** WHAT YOU WILL DO **
The word "arguments" occurs in some of the lines below; copy each of those lines.

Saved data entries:
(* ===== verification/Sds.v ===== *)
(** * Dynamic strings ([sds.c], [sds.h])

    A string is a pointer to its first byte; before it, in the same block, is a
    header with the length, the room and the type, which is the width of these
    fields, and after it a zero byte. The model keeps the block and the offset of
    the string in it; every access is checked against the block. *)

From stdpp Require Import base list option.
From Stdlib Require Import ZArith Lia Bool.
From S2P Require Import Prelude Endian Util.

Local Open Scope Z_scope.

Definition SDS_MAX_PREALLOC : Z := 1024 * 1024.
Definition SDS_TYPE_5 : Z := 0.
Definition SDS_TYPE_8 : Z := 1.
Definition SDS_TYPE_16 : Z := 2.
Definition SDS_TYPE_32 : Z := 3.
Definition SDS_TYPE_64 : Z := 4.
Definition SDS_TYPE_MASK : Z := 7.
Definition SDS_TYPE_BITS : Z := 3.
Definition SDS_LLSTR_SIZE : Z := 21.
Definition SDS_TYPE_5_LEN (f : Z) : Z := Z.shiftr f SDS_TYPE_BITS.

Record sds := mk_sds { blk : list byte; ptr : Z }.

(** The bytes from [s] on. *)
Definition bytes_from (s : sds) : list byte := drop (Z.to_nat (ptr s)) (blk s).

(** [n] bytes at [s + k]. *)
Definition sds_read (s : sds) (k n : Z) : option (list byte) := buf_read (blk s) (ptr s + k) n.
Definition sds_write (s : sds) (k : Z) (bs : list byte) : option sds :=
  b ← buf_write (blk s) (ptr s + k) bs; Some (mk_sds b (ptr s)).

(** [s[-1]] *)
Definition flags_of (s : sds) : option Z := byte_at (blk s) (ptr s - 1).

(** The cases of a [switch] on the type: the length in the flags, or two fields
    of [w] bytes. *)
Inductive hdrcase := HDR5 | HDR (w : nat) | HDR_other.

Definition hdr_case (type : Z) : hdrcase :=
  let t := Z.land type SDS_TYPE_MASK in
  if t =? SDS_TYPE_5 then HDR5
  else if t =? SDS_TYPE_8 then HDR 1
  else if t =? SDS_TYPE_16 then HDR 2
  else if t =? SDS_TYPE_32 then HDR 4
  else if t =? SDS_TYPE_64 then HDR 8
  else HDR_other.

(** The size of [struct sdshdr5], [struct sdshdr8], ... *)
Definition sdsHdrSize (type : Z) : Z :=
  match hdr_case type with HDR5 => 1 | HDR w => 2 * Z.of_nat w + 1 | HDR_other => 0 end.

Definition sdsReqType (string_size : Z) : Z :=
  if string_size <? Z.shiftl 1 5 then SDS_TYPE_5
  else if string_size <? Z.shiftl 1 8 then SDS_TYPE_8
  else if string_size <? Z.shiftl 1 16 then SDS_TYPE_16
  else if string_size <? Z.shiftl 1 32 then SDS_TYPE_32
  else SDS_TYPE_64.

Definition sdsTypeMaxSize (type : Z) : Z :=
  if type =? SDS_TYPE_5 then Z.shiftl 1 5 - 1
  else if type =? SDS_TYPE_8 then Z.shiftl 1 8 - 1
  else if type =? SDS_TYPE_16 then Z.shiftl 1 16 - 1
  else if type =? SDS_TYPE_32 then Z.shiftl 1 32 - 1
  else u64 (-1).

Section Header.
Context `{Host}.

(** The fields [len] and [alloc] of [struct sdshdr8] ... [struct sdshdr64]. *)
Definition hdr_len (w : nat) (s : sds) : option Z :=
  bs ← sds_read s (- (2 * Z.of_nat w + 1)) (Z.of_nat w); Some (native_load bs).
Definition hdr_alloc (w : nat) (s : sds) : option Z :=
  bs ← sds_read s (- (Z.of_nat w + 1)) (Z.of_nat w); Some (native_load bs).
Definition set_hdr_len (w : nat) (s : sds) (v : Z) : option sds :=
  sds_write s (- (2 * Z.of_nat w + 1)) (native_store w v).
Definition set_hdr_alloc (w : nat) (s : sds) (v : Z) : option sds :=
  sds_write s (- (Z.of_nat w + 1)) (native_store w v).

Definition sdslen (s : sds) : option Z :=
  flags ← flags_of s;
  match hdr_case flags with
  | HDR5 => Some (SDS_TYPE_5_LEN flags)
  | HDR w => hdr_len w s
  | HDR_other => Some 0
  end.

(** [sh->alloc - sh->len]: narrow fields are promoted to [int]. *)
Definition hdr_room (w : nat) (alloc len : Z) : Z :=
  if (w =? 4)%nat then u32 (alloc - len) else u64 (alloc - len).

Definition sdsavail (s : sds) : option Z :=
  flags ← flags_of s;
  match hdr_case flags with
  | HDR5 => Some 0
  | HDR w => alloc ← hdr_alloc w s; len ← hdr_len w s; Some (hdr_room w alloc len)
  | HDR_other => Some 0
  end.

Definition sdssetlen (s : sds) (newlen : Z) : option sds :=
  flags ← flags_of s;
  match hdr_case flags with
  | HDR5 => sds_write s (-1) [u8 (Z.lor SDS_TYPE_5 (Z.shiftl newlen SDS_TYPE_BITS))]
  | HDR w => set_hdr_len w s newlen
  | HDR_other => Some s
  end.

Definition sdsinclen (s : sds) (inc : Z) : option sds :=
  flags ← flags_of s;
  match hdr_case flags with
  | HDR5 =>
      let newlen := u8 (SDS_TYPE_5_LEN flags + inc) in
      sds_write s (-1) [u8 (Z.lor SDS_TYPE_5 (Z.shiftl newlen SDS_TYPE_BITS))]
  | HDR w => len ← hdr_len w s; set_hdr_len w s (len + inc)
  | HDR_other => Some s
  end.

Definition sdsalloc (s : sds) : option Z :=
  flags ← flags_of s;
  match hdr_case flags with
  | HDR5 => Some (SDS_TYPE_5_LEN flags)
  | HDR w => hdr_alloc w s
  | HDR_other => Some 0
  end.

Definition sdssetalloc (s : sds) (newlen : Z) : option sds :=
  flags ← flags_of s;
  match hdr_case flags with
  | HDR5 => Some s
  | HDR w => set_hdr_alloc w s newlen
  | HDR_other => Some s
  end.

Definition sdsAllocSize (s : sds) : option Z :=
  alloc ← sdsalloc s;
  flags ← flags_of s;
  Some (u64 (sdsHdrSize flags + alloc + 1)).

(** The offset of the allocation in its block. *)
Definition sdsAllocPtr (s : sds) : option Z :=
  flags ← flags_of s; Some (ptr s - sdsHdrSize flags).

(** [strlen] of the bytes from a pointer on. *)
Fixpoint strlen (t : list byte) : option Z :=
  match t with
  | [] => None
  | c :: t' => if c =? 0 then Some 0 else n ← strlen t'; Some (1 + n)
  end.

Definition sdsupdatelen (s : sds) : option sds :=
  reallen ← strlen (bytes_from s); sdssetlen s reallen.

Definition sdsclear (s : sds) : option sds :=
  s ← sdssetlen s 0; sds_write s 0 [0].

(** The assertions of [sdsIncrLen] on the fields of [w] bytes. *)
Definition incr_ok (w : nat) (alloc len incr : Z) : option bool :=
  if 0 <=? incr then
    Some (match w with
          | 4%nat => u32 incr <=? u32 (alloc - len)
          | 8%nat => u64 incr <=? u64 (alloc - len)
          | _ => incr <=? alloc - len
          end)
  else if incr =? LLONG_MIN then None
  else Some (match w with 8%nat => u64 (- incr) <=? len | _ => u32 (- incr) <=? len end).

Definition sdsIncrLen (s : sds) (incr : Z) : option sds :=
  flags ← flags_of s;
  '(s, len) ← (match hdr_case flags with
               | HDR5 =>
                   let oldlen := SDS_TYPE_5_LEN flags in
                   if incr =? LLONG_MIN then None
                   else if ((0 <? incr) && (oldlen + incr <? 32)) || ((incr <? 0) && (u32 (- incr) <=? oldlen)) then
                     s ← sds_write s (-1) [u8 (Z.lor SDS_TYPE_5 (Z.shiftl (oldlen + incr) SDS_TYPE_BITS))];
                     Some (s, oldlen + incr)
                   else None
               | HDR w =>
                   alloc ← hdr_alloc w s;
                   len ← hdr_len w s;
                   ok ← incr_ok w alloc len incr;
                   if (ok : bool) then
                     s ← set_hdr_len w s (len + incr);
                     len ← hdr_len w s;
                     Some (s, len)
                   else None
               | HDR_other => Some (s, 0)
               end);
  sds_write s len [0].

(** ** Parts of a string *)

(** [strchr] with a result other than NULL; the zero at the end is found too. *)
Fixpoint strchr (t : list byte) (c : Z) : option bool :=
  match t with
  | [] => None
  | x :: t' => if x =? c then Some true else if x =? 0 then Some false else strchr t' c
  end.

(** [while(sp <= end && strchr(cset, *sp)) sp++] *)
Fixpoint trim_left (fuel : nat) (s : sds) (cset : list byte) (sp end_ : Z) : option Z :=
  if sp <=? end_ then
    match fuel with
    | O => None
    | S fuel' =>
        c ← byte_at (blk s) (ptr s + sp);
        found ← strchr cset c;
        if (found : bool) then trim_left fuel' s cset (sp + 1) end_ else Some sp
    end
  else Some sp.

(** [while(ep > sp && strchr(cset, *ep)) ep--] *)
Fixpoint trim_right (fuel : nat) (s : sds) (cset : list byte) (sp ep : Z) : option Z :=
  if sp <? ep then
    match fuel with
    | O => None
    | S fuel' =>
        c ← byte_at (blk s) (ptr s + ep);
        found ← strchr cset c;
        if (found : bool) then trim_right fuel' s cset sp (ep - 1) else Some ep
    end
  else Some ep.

* * *

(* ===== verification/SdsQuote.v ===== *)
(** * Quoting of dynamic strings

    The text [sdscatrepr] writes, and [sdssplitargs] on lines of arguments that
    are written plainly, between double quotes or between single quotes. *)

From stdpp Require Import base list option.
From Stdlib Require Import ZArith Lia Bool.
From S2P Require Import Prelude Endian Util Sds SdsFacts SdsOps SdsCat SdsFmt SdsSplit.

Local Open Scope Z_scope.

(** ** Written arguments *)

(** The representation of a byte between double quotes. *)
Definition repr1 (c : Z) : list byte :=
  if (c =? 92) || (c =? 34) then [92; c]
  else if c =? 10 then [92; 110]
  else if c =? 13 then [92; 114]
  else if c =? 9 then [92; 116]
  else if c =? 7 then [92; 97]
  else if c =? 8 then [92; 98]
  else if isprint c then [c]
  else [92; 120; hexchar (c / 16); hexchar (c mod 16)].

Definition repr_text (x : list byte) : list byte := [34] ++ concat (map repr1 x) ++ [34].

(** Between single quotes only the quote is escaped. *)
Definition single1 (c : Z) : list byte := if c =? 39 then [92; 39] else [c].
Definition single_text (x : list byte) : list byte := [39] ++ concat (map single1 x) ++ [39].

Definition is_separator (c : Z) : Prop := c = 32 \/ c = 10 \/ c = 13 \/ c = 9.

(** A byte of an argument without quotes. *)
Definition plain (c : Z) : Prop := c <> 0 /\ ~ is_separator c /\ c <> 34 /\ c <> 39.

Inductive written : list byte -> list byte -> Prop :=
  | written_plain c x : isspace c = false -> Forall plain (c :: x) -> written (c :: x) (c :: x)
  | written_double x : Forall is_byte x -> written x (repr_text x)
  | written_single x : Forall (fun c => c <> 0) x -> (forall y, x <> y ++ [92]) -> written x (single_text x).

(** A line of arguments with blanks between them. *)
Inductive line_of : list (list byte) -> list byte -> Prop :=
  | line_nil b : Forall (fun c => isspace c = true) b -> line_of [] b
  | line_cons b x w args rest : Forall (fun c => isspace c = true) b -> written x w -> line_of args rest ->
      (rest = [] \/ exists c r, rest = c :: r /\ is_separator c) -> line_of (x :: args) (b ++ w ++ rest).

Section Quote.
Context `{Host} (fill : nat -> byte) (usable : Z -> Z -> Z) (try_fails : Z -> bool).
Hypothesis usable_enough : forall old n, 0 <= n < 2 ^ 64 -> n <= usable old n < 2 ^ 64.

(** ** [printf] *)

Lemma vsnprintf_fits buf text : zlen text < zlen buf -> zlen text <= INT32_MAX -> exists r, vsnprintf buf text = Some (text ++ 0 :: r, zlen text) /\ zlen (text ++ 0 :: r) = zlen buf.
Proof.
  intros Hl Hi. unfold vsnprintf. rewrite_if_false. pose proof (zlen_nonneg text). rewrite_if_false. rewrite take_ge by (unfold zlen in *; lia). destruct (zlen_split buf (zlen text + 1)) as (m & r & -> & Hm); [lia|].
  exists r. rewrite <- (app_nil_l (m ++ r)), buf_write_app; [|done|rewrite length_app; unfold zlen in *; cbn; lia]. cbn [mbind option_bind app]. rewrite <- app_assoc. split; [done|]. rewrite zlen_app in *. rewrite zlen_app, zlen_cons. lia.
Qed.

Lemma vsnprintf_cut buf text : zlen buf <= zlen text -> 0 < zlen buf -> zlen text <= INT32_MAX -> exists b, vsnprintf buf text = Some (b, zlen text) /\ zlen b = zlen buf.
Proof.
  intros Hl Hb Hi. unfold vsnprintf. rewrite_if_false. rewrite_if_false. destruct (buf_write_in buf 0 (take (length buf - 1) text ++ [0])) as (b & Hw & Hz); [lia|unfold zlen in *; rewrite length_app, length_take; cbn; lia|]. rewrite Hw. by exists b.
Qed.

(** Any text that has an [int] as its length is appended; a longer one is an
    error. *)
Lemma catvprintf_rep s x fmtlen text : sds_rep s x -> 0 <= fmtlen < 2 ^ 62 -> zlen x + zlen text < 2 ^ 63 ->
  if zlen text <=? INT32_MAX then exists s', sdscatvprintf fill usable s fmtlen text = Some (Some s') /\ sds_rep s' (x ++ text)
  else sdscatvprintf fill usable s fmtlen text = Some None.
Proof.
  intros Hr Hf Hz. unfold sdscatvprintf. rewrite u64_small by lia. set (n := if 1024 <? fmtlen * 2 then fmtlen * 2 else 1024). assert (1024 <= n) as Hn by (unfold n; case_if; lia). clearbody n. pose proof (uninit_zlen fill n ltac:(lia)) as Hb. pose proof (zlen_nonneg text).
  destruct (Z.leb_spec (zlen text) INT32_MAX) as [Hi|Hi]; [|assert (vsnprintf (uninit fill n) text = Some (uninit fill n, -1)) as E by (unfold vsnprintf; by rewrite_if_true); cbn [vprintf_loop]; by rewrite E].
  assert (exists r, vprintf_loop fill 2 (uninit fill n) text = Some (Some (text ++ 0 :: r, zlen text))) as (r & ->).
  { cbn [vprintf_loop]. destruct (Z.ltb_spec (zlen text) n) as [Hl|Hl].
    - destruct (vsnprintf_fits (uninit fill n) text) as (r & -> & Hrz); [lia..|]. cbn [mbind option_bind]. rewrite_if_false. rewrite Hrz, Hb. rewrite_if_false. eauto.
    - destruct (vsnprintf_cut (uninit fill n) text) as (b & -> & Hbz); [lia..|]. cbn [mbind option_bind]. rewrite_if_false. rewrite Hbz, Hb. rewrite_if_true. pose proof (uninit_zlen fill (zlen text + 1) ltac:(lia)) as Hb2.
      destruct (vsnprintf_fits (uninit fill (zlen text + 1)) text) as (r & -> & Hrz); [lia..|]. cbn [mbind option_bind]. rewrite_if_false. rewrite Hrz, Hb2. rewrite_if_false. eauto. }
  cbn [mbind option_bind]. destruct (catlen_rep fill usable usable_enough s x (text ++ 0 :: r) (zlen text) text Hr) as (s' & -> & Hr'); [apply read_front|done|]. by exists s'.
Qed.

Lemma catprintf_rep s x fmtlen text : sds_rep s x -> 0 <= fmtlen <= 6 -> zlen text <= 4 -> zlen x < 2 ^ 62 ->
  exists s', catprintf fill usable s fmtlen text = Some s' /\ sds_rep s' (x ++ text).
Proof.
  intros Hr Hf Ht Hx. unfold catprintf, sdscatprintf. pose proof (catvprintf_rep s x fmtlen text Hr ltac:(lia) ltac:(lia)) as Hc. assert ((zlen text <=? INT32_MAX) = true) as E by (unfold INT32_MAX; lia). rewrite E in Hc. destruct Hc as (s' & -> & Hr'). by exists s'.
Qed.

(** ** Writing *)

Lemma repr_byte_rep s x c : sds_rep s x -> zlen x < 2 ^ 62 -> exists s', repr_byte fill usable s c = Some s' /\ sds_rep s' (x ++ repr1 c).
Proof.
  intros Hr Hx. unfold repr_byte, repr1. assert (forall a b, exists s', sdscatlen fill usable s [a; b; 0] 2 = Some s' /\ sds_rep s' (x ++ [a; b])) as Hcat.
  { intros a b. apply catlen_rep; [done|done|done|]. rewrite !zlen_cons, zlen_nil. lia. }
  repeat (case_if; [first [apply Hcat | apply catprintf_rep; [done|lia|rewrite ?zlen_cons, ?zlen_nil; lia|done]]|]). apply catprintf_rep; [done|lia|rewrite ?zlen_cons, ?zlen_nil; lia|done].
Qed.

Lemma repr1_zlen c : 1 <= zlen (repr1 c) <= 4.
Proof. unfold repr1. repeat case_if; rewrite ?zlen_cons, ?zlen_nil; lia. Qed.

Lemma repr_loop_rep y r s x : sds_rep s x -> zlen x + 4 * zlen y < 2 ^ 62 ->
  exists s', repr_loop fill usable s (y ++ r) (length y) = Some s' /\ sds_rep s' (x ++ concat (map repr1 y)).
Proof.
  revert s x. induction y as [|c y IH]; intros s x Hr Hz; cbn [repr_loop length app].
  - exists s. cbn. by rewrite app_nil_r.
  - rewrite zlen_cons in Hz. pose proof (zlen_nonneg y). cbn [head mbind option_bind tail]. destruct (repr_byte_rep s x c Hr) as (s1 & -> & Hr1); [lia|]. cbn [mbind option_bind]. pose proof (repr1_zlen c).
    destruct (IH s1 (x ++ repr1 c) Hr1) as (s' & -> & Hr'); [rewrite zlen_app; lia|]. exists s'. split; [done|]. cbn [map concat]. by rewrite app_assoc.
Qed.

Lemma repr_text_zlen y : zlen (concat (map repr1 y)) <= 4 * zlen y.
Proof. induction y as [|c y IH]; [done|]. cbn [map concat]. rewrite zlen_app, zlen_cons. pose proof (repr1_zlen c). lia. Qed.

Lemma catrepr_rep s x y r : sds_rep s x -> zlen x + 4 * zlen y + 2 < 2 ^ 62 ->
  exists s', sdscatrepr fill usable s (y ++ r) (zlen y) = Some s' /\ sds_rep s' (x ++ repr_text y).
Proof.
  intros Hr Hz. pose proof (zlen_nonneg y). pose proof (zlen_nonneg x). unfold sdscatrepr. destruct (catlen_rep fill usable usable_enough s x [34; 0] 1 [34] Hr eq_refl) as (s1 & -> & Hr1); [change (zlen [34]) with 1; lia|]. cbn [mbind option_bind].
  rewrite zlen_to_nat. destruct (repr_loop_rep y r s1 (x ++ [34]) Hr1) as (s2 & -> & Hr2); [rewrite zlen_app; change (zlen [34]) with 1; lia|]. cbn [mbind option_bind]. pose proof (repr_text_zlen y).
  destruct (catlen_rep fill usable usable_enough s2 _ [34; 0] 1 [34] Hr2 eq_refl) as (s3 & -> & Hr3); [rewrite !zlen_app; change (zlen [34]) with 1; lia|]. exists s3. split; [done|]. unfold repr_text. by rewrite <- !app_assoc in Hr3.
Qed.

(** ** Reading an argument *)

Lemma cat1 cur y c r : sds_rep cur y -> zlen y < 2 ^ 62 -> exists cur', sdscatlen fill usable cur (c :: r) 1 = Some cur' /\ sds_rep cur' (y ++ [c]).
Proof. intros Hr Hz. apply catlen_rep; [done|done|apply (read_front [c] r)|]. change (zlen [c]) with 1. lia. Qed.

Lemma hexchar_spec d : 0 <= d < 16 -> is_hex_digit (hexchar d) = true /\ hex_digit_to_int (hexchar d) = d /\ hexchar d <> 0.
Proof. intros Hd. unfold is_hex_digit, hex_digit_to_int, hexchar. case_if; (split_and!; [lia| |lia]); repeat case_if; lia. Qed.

** EXERCISE OUTPUT **
    The text [sdscatrepr] writes, and [sdssplitargs] on lines of arguments that
(** ** Written arguments *)
(** A line of arguments with blanks between them. *)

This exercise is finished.